#### PROVIDED DATA
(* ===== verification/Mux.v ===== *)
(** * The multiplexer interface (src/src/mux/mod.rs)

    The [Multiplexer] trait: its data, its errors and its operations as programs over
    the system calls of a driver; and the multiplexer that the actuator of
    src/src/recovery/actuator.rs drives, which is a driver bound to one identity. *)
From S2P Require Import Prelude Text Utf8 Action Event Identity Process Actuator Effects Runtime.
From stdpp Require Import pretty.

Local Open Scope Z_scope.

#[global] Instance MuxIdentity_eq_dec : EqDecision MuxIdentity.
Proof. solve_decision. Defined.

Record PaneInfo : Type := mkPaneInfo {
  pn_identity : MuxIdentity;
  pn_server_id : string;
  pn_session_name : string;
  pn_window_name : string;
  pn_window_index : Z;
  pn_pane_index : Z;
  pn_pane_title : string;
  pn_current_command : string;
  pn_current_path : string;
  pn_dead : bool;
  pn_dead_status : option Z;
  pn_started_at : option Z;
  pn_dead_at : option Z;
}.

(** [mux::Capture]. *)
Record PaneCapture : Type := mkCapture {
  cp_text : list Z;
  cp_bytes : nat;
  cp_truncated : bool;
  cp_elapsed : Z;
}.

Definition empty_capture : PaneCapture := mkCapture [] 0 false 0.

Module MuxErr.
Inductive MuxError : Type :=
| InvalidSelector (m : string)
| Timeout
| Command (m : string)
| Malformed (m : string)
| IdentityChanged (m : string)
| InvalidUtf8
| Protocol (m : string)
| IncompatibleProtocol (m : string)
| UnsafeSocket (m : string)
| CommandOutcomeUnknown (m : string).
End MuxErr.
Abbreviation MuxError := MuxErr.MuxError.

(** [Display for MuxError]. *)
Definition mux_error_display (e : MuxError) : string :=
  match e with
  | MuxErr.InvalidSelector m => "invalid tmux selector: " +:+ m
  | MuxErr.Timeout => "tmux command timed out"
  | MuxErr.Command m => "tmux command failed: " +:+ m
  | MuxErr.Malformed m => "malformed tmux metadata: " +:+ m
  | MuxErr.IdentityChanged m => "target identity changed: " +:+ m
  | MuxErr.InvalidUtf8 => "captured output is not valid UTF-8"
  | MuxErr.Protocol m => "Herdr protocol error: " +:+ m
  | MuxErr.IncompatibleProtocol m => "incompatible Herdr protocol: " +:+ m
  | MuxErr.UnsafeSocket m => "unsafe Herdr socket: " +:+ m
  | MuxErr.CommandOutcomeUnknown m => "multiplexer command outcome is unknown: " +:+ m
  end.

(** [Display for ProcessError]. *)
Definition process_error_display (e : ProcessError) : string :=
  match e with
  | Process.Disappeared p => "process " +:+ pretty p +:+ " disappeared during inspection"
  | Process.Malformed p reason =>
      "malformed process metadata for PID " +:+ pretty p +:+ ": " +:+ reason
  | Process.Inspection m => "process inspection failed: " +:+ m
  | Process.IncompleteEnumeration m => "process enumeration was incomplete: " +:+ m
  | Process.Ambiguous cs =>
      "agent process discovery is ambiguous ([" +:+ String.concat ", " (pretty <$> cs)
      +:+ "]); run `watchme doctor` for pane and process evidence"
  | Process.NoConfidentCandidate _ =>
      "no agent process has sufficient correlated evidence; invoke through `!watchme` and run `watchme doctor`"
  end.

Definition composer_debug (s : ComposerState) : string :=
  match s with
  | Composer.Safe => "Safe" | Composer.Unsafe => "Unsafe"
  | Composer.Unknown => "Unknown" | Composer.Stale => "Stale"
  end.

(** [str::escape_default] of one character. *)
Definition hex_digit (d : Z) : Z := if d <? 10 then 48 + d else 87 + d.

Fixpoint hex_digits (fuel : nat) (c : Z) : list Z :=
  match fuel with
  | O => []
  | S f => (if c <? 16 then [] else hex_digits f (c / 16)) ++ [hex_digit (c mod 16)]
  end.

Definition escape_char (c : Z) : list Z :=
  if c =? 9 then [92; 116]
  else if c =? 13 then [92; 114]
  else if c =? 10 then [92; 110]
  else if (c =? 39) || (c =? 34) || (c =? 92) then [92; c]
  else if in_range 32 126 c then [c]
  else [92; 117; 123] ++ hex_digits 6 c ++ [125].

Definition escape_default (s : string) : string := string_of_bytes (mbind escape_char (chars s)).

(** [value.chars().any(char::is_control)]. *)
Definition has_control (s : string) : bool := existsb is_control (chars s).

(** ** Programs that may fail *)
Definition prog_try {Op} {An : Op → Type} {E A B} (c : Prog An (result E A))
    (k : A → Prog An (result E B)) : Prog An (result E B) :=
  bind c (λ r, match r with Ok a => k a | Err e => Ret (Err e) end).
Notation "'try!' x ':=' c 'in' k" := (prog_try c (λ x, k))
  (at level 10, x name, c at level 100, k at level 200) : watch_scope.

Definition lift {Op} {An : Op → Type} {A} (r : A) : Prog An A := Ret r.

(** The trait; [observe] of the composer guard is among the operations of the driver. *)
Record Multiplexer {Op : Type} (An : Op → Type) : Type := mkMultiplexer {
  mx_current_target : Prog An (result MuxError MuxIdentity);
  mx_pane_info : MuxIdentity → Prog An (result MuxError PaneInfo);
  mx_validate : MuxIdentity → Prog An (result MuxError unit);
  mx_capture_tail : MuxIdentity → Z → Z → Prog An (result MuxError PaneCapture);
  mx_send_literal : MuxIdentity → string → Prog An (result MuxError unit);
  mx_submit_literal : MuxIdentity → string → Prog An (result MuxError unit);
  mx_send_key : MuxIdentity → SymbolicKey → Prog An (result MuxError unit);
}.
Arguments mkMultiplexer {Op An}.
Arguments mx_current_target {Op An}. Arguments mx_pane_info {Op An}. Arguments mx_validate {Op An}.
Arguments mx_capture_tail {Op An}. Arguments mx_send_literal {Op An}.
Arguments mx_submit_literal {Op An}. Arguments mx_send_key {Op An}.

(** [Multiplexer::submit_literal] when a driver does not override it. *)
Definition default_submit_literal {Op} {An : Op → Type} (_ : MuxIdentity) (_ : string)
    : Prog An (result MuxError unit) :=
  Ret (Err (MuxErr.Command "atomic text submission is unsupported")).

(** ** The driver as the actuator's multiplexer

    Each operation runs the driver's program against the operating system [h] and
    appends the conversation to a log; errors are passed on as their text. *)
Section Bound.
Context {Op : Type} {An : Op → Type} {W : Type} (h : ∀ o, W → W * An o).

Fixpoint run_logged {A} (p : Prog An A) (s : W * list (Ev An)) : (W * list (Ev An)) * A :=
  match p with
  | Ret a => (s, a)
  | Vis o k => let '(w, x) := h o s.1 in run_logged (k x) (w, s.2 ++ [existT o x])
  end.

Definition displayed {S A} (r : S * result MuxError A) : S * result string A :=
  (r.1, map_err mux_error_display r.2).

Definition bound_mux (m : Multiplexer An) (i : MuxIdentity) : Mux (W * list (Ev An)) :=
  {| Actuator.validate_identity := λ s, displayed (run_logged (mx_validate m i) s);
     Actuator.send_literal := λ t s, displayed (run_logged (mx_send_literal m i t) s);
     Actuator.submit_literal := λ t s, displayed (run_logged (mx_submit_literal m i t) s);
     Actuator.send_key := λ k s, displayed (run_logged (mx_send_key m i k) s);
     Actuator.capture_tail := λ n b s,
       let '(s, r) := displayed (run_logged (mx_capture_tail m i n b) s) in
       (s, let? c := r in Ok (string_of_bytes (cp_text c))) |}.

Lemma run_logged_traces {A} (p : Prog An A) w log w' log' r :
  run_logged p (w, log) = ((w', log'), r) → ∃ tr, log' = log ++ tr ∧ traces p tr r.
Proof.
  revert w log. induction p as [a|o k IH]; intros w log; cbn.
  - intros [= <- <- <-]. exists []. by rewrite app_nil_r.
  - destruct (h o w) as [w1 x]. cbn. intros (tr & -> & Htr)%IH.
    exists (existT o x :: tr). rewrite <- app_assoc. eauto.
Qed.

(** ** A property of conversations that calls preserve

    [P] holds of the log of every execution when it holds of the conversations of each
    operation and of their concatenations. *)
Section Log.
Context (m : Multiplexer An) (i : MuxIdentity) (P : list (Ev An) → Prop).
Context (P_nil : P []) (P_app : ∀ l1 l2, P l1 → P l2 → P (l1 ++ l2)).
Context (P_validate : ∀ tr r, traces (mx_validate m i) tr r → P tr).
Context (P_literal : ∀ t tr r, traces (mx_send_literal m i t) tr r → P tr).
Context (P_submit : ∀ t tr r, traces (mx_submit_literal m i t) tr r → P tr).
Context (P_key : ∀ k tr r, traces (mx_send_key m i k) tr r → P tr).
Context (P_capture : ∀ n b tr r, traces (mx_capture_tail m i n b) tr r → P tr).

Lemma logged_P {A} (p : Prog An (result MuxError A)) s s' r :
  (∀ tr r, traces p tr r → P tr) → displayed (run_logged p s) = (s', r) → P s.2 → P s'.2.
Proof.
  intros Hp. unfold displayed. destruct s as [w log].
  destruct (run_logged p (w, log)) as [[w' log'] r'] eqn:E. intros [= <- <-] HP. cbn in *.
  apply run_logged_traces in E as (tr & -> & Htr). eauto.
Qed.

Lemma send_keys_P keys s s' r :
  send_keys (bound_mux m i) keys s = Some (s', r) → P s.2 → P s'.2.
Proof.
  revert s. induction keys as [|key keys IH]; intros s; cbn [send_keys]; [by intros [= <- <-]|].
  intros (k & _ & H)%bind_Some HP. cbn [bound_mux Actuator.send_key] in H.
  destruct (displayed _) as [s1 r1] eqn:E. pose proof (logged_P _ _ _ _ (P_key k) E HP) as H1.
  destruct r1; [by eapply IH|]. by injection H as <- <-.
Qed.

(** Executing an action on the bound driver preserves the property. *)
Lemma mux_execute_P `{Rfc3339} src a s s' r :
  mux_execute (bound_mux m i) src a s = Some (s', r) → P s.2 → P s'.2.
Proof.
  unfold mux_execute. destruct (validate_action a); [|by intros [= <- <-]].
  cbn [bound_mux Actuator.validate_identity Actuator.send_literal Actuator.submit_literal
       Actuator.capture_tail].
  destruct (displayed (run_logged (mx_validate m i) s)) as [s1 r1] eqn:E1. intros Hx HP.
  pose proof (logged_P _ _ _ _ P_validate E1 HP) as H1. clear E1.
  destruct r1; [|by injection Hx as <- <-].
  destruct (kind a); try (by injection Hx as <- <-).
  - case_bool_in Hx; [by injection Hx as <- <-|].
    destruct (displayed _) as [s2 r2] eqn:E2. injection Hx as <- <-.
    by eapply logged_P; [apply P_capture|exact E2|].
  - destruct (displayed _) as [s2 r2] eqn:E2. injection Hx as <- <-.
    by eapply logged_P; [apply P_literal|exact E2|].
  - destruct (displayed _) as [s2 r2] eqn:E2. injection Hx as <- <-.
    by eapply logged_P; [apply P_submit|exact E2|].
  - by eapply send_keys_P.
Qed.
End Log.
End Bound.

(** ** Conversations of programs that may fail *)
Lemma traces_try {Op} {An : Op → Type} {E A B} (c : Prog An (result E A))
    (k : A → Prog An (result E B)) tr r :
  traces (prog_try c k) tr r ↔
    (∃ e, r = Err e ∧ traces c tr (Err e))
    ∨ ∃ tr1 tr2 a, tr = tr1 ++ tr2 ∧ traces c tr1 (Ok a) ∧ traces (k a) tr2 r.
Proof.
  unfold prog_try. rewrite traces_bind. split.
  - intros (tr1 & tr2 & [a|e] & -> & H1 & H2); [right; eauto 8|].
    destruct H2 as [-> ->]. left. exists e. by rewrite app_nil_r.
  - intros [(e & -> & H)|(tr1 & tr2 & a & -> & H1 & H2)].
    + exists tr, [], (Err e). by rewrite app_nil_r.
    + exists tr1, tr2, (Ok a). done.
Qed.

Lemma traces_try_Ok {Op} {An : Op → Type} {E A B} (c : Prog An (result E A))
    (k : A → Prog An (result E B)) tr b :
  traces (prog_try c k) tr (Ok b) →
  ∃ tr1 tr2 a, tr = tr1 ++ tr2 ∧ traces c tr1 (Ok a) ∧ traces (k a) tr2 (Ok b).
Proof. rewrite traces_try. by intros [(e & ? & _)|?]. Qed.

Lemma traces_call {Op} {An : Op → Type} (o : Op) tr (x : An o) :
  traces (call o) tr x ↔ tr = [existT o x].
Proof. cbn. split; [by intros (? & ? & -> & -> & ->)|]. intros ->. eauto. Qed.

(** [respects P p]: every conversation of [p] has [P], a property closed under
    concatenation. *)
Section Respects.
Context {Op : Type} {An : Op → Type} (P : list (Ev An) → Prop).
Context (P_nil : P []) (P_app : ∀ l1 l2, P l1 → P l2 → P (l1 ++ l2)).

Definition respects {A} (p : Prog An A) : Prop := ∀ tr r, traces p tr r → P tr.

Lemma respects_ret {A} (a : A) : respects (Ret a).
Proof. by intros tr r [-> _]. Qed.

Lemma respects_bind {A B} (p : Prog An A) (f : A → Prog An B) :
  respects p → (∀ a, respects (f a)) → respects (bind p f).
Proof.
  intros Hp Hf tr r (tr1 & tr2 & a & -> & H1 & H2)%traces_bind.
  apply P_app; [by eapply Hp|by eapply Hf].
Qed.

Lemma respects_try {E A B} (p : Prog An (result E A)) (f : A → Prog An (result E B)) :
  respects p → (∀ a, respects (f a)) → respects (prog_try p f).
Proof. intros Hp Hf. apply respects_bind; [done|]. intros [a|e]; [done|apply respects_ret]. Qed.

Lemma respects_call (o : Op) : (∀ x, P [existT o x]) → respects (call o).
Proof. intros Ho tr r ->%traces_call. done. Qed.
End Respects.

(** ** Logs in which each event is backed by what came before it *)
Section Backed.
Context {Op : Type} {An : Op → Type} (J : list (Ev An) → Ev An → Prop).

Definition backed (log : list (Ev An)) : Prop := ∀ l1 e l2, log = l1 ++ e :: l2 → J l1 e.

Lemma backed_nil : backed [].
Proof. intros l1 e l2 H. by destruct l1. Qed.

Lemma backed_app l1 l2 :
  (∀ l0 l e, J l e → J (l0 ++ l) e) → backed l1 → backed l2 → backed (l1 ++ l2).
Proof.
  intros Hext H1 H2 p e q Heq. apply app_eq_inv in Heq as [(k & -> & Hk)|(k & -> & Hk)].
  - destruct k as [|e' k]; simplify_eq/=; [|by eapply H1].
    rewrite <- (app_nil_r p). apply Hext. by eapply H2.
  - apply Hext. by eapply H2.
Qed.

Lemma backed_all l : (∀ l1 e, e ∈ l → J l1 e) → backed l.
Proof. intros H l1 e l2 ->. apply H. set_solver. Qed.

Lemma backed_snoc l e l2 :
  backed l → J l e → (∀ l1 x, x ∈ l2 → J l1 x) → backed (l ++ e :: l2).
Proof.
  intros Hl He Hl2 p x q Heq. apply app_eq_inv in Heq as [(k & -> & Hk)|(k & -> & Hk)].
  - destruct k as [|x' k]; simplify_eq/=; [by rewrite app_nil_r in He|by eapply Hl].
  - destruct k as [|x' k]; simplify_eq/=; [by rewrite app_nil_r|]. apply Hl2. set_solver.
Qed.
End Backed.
########
* YOUR INSTRUCTIONS *
If a line falls between the first line of the data above and the line holding "UnsafeSocket (m : string)", inclusive, retype it exactly; retype no other line.

* WRITTEN ANSWER *
(* ===== verification/Mux.v ===== *)
(** * The multiplexer interface (src/src/mux/mod.rs)

    The [Multiplexer] trait: its data, its errors and its operations as programs over
    the system calls of a driver; and the multiplexer that the actuator of
    src/src/recovery/actuator.rs drives, which is a driver bound to one identity. *)
From S2P Require Import Prelude Text Utf8 Action Event Identity Process Actuator Effects Runtime.
From stdpp Require Import pretty.

Local Open Scope Z_scope.

#[global] Instance MuxIdentity_eq_dec : EqDecision MuxIdentity.
Proof. solve_decision. Defined.

Record PaneInfo : Type := mkPaneInfo {
  pn_identity : MuxIdentity;
  pn_server_id : string;
  pn_session_name : string;
  pn_window_name : string;
  pn_window_index : Z;
  pn_pane_index : Z;
  pn_pane_title : string;
  pn_current_command : string;
  pn_current_path : string;
  pn_dead : bool;
  pn_dead_status : option Z;
  pn_started_at : option Z;
  pn_dead_at : option Z;
}.

(** [mux::Capture]. *)
Record PaneCapture : Type := mkCapture {
  cp_text : list Z;
  cp_bytes : nat;
  cp_truncated : bool;
  cp_elapsed : Z;
}.

Definition empty_capture : PaneCapture := mkCapture [] 0 false 0.

Module MuxErr.
Inductive MuxError : Type :=
| InvalidSelector (m : string)
| Timeout
| Command (m : string)
| Malformed (m : string)
| IdentityChanged (m : string)
| InvalidUtf8
| Protocol (m : string)
| IncompatibleProtocol (m : string)
| UnsafeSocket (m : string)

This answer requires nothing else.